### Task to carry out
Your task is to quote the records from their first line through the line containing "clear l1. intros", with nothing added or left out.

(Source records)
####################

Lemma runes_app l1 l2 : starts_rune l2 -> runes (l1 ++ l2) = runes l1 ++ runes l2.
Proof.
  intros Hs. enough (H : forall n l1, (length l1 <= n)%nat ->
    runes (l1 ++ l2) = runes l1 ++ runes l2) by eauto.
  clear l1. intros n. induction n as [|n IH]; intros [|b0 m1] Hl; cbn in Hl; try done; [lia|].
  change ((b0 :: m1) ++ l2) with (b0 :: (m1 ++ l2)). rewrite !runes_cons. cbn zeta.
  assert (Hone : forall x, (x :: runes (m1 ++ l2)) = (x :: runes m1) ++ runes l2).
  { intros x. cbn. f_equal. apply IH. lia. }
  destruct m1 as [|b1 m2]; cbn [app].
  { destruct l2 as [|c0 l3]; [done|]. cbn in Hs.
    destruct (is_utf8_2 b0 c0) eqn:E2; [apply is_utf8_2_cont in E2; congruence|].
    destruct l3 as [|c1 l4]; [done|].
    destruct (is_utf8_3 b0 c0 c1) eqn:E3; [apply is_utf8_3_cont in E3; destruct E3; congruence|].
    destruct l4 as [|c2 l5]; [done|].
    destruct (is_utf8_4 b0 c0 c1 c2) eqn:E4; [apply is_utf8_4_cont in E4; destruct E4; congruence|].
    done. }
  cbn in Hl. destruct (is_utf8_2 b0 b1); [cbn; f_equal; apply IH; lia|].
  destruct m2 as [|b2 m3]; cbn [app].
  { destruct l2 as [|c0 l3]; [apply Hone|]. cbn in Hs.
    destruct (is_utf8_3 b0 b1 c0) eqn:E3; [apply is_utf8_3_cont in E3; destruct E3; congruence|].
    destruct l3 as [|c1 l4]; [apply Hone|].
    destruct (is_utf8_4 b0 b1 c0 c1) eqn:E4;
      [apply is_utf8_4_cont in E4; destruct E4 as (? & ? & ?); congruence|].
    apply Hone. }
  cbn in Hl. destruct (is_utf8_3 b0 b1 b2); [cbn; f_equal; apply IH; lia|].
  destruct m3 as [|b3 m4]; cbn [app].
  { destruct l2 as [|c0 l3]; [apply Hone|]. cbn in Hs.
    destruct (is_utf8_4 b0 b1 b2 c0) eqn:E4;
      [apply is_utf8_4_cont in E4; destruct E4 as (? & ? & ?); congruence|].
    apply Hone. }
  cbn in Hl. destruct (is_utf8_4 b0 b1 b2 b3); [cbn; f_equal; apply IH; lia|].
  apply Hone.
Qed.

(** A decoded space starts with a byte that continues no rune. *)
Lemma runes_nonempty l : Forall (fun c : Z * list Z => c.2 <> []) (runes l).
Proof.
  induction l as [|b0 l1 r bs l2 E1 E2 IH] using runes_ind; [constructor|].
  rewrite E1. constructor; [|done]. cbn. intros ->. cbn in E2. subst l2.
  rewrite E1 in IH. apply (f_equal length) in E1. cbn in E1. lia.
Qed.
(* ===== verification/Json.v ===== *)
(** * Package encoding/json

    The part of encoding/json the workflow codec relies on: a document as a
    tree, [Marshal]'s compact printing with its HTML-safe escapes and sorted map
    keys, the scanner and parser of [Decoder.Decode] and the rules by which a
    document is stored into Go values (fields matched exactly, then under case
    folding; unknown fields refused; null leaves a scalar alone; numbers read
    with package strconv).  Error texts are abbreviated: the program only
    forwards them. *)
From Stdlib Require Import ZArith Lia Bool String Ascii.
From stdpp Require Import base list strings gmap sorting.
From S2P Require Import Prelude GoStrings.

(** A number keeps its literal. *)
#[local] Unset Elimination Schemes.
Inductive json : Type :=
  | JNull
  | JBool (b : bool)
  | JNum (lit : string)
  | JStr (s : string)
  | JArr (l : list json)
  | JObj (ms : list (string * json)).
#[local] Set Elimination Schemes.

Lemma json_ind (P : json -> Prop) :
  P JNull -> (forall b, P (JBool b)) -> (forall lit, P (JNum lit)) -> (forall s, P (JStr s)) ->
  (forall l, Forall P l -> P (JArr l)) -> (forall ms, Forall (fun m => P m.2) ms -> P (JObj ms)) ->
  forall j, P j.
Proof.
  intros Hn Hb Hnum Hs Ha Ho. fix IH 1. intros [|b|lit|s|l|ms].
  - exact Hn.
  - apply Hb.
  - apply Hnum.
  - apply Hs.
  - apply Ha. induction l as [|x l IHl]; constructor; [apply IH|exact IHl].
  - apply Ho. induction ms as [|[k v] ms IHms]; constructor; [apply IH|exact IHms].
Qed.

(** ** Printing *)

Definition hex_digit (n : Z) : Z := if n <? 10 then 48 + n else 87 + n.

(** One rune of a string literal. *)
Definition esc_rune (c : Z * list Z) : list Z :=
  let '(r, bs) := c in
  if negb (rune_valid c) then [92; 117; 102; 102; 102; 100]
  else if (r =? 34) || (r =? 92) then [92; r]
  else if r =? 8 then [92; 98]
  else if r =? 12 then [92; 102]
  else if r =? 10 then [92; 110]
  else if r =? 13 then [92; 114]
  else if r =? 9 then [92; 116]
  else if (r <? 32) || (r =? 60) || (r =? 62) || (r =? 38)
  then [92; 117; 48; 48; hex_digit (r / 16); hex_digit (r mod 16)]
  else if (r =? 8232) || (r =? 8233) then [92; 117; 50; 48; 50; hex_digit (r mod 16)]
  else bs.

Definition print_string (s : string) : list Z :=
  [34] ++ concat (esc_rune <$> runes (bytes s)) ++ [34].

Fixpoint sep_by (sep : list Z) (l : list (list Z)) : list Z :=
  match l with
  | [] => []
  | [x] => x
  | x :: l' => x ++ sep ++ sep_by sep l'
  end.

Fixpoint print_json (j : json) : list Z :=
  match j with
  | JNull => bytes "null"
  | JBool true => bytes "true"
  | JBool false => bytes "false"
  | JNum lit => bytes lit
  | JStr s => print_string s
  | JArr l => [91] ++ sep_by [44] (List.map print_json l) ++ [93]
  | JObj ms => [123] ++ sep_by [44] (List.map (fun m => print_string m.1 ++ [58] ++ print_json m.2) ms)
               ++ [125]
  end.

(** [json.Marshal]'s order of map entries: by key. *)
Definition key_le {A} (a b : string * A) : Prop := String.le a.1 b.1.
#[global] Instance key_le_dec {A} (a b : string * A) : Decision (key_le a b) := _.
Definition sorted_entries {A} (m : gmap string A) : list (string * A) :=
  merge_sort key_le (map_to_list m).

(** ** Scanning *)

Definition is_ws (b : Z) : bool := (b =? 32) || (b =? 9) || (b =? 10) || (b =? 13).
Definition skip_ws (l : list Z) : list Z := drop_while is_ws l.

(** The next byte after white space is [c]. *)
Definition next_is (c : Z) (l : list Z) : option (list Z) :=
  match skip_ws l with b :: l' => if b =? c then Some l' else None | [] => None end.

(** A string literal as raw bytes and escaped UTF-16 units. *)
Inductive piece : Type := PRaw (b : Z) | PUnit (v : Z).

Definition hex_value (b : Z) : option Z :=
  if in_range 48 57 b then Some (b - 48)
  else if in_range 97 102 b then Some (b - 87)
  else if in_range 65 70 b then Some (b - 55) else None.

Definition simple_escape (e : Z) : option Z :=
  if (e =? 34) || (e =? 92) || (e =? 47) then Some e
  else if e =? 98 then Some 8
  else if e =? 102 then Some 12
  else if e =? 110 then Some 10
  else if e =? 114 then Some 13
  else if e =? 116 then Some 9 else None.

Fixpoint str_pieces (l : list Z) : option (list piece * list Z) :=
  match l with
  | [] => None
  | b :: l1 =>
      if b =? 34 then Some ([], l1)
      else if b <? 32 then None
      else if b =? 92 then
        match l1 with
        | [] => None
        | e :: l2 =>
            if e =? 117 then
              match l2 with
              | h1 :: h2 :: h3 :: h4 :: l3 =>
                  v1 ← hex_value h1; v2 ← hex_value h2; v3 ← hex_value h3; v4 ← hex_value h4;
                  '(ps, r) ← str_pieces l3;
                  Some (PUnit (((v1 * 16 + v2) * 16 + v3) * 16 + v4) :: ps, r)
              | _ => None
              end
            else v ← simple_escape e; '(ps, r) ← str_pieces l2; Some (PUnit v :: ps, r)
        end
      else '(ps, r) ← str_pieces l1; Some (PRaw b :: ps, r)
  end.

####################

### Answer for the task
Lemma runes_app l1 l2 : starts_rune l2 -> runes (l1 ++ l2) = runes l1 ++ runes l2.
Proof.
  intros Hs. enough (H : forall n l1, (length l1 <= n)%nat ->
    runes (l1 ++ l2) = runes l1 ++ runes l2) by eauto.
  clear l1. intros n. induction n as [|n IH]; intros [|b0 m1] Hl; cbn in Hl; try done; [lia|].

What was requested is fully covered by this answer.